What you should do: The string "create" appears in some lines of the entries that follow; copy each such line.

[Opening Records provided section]

Definition open_existing (rip fil_ptr : option Z) (fd bits oflags : Z) : F Z :=
  let* r := forbidden task_io rip bits in
  if negb (r =? OK) then ret r
  else
    let* ip := geti rip in
    let type := Z.land (i_mode ip) I_TYPE in
    if type =? I_REGULAR then
      if band oflags O_TRUNC then
        let* r := forbidden task_io rip W_BIT in
        if negb (r =? OK) then ret r
        else
          truncate_inode task_io rip 0;;;
          wipe_inode rip;;;
          rw_inode rip WRITING;;;
          ret OK
      else ret OK
    else if type =? I_DIRECTORY then ret (if band bits W_BIT then EISDIR else OK)
    else if (type =? I_CHAR_SPECIAL) || (type =? I_BLOCK_SPECIAL) then
      let* dev := special_dev ip in
      let* s := get in
      dev_open dev (who_e s) (Z.lor bits (bclr oflags O_ACCMODE))
    else if type =? I_NAMED_PIPE then
      let oflags := Z.lor oflags O_APPEND in
      putf fil_ptr (λ f, f.[filp_flags := oflags]);;;
      let* r := pipe_open rip bits oflags in
      when (negb (r =? ENXIO)) (share_fifo rip fil_ptr fd bits oflags);;;
      ret r
    else ret OK.

Definition mode_map (n : Z) : Z := if n =? 0 then R_BIT else if n =? 1 then W_BIT else if n =? 2 then Z.lor R_BIT W_BIT else 0.

(** The inode, whether the file was there before, and [r]; or the error. *)
Definition open_inode (oflags omode : Z) : F (Z + option Z * bool * Z) :=
  if band oflags O_CREAT then
    let* s := get in
    let* fpr := getfp (fp s) in
    let omode := Z.lor I_REGULAR (Z.land (Z.land (u16 omode) ALL_MODES) (fp_umask fpr)) in
    let* ' (rip, ldirp, _) := new_node 0 omode NO_ZONE (band oflags O_EXCL) in
    let* s := get in
    let r := err_code s in
    put_inode ldirp;;;
    if r =? OK then ret (inr (rip, false, r))
    else if negb (r =? EEXIST) then ret (inl r)
    else ret (inr (rip, negb (band oflags O_EXCL), r))
  else
    let* rip := eat_path task_io 0 in
    match rip with
    | None => let* s := get in ret (inl (err_code s))
    | Some _ => ret (inr (rip, true, OK))
    end.

Definition common_open (oflags omode : Z) : F Z :=
  let bits := mode_map (Z.land oflags O_ACCMODE) in
  let* ' (r, k, fil_ptr) := get_fd 0 bits in
  set_fd k;;;
  if negb (r =? OK) then ret r
  else
    let* o := open_inode oflags omode in
    match o with
    | inl e => ret e
    | inr (rip, old, r) =>
        set_filp k fil_ptr;;;
        FD_SET k;;;
        putf fil_ptr (λ f, f.[filp_count := 1].[filp_ino := rip].[filp_flags := oflags]);;;
        let* r := if old : bool then open_existing rip fil_ptr k bits oflags else ret r in
        if r =? OK then ret k
        else if r =? SUSPEND then ret r
        else
          set_filp k None;;;
          FD_CLR k;;;
          putf fil_ptr (λ f, f.[filp_count := 0]);;;
          put_inode rip;;;
          ret r
    end.

Definition do_creat : F Z :=
  let* s := get in
  let m := m_in s in
  let* r := fetch_name (m3_p1 m) (m3_i1 m) true in
  if negb (r =? OK) then let* s := get in ret (err_code s)
  else common_open (Z.lor O_WRONLY (Z.lor O_CREAT O_TRUNC)) (m3_i2 m).

Definition do_open : F Z :=
  let* s := get in
  let m := m_in s in
  let create := band (m3_i2 m) O_CREAT in
  let* r := if create then fetch_name (m1_p1 m) (m1_i1 m) false else fetch_name (m3_p1 m) (m3_i1 m) true in
  if negb (r =? OK) then let* s := get in ret (err_code s)
  else common_open (m3_i2 m) (if create then m1_i3 m else 0).

Definition do_mknod : F Z :=
  let* s := get in
  let m := m_in s in
  let mode_bits := u16 (m1_i2 m) in
  if negb (super_user s) && negb (Z.land mode_bits I_TYPE =? I_NAMED_PIPE) then ret EPERM
  else
    let* r := fetch_name (m1_p1 m) (m1_i1 m) false in
    if negb (r =? OK) then let* s := get in ret (err_code s)
    else
      let* fpr := getfp (FsTypes.fp s) in
      let bits := Z.lor (Z.land mode_bits I_TYPE) (Z.land (Z.land mode_bits ALL_MODES) (fp_umask fpr)) in
      let* ' (ip, ldirp, _) := new_node 0 bits (u32 (m1_i3 m)) true in
      put_inode ip;;;
      put_inode ldirp;;;
      let* s := get in
      ret (err_code s).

[Closing Records provided section]

Completed task:
  let create := band (m3_i2 m) O_CREAT in
  let* r := if create then fetch_name (m1_p1 m) (m1_i1 m) false else fetch_name (m3_p1 m) (m3_i1 m) true in
  else common_open (m3_i2 m) (if create then m1_i3 m else 0).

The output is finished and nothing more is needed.